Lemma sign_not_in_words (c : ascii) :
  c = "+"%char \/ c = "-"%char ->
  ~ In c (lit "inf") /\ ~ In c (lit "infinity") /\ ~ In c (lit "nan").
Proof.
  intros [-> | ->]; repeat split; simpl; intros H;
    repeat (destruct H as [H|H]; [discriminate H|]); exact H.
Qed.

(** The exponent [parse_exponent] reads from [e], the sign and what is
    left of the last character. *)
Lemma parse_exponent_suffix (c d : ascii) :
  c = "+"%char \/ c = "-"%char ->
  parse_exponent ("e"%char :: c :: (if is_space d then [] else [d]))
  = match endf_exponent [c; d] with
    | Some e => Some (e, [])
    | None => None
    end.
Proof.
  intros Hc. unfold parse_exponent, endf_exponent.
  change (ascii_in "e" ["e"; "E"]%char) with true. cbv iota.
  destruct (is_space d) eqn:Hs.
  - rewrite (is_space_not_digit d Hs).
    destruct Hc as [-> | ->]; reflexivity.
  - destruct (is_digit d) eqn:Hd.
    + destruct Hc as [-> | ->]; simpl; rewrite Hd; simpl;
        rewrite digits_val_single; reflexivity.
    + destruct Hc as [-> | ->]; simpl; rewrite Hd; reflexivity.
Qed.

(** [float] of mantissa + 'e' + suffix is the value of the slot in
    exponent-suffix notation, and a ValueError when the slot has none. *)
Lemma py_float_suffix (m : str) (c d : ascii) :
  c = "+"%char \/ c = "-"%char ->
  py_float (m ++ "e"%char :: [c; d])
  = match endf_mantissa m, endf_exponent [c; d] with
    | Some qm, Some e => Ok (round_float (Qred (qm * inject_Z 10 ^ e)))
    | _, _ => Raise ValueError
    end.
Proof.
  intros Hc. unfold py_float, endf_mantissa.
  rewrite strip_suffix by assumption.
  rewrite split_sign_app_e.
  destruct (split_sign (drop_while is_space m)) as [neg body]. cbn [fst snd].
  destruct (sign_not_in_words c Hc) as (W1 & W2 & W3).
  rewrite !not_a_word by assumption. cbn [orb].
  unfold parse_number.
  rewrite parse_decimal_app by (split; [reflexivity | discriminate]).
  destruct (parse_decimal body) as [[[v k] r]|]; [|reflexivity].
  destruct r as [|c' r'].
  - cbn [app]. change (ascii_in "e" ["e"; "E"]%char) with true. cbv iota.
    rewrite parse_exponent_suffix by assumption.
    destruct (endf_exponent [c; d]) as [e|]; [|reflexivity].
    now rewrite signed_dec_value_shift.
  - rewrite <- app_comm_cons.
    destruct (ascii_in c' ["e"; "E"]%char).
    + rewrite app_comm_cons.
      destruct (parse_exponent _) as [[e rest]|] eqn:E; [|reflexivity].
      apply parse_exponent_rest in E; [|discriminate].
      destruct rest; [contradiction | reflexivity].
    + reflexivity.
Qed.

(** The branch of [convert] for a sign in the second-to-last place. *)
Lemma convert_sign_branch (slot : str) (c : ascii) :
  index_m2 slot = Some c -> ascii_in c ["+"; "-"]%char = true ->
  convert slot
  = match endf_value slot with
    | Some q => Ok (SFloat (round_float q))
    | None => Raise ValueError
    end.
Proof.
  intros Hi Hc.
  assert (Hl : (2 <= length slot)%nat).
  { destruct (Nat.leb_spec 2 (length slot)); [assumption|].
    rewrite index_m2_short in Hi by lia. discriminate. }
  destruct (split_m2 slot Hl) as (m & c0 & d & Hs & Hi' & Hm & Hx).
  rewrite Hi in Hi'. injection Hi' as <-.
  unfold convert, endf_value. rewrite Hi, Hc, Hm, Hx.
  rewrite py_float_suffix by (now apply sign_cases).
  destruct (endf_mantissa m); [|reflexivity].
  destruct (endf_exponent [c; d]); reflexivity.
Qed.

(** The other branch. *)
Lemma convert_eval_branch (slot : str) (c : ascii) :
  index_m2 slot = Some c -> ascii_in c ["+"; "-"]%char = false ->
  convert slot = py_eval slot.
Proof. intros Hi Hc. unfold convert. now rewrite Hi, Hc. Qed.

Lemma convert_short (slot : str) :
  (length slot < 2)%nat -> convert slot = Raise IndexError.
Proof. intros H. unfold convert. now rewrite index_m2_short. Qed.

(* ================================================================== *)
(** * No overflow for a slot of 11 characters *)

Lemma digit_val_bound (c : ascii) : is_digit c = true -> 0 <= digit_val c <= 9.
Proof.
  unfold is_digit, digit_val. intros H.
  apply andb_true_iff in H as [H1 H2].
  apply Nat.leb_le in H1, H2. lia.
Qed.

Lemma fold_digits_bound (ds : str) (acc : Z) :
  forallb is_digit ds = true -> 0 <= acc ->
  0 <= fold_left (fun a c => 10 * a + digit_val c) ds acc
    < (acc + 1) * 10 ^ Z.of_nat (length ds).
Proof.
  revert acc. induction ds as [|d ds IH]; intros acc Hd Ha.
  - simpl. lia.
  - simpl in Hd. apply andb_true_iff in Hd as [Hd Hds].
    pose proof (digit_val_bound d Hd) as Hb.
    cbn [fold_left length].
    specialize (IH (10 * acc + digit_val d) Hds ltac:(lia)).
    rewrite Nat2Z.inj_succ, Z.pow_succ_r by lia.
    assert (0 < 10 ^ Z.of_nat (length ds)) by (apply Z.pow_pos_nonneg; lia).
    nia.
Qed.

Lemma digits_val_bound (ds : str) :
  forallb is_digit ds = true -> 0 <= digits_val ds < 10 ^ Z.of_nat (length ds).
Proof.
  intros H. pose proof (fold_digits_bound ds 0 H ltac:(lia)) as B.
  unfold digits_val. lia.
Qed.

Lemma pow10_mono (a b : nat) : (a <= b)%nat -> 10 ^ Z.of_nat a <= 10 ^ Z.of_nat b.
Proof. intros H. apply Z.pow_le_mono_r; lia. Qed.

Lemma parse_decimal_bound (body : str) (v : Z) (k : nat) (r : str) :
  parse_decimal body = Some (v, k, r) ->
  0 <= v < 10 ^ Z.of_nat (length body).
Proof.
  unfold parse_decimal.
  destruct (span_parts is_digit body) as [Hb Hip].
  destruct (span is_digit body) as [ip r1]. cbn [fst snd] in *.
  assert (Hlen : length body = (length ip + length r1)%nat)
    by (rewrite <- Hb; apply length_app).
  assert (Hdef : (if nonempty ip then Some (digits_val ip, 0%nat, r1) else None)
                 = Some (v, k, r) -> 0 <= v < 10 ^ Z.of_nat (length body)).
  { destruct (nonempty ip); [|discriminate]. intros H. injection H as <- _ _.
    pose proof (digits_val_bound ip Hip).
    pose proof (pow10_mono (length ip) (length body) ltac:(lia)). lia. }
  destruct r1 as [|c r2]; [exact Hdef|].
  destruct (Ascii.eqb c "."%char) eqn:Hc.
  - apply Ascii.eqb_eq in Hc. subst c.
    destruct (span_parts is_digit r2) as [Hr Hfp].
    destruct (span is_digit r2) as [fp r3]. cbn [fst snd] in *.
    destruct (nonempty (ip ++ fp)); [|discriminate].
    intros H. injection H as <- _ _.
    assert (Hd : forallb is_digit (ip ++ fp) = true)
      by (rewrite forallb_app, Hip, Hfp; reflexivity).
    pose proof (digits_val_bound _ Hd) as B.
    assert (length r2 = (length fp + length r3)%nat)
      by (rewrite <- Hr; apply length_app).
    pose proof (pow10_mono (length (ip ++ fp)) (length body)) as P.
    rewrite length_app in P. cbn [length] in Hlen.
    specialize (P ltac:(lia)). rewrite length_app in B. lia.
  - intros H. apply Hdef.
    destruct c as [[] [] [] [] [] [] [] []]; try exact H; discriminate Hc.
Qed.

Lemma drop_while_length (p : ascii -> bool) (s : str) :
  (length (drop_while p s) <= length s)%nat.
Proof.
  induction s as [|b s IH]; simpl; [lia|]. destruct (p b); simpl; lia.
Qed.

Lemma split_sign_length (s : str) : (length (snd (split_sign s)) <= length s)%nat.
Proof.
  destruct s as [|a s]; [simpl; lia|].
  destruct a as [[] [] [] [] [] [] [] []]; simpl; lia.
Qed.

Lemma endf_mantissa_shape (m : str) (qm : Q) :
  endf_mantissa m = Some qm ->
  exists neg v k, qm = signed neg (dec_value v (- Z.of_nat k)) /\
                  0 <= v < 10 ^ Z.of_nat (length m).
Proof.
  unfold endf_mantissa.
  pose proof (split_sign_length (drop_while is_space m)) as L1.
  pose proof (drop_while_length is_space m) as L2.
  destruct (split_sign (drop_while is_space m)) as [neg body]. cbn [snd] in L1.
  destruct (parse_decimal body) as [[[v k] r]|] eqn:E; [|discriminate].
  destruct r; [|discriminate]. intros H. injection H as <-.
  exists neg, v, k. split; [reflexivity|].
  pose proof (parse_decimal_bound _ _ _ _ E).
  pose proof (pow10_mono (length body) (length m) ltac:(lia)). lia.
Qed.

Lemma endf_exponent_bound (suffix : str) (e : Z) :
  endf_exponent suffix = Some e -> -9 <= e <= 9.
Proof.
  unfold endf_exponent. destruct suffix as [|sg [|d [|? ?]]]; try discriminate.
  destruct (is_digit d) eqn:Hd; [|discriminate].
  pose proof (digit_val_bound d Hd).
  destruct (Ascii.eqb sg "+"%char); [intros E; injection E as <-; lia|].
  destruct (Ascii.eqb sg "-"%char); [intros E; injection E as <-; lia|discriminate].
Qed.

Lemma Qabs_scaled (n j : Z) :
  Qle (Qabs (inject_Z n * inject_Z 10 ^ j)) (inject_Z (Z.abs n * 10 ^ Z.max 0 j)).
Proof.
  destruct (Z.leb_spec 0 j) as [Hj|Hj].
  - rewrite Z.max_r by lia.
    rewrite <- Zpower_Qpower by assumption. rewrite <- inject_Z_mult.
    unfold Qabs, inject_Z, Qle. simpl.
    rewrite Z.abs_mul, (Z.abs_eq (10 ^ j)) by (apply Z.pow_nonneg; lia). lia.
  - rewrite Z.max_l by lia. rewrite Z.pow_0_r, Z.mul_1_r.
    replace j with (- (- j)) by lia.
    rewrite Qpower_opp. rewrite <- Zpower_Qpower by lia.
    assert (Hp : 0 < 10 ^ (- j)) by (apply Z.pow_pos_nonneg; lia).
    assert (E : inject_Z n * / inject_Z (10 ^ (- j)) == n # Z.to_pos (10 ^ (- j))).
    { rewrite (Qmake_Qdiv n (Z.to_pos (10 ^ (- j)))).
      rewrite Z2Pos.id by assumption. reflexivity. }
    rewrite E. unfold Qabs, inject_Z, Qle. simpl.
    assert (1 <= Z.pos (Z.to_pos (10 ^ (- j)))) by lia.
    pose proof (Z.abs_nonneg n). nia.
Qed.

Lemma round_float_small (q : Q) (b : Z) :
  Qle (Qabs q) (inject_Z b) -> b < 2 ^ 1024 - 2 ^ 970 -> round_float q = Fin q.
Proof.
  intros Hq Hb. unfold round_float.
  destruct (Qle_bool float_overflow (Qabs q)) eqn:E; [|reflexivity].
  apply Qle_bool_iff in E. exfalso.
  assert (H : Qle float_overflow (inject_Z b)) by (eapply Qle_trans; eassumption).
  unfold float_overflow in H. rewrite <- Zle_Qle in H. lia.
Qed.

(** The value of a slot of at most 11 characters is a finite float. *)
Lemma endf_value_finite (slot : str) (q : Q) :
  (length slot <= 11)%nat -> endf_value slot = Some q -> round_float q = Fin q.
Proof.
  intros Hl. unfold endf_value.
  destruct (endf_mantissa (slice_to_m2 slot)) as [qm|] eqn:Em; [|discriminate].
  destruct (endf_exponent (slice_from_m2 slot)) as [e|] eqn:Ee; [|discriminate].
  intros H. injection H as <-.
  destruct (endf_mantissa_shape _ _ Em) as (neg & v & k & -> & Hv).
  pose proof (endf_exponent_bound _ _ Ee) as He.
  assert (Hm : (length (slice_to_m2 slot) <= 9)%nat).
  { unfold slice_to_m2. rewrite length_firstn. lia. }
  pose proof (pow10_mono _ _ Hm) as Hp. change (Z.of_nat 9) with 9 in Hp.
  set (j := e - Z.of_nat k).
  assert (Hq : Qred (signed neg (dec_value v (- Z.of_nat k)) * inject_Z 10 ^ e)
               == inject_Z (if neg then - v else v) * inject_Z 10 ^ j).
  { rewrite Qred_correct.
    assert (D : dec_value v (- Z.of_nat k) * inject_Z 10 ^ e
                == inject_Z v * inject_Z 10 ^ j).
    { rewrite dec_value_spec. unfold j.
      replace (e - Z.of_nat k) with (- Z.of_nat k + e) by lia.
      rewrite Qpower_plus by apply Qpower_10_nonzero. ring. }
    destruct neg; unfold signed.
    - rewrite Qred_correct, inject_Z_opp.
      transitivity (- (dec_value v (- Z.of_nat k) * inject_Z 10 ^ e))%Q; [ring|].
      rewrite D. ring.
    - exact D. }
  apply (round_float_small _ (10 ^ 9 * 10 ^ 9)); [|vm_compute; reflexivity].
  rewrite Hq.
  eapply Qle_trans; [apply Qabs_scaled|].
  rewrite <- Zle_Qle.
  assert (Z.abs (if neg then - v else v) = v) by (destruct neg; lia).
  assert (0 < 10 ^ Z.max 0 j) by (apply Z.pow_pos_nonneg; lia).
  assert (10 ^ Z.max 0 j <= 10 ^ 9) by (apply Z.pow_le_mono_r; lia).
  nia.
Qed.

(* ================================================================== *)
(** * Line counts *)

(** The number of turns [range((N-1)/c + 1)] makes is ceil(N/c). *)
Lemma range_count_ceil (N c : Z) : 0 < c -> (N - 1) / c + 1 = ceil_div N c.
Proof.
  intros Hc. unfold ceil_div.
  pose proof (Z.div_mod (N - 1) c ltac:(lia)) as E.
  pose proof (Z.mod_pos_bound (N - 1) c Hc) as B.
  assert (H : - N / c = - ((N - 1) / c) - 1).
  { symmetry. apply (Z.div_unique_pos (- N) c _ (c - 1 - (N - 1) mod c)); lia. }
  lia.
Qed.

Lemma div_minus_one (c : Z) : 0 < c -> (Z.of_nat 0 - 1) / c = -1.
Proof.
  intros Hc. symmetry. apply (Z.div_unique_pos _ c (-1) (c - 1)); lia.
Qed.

--- --- ---

**What you will do:**
Each line containing the word "Raise" needs to be copied from the data above.

**Response below:**
    | _, _ => Raise ValueError
    | None => Raise ValueError
  (length slot < 2)%nat -> convert slot = Raise IndexError.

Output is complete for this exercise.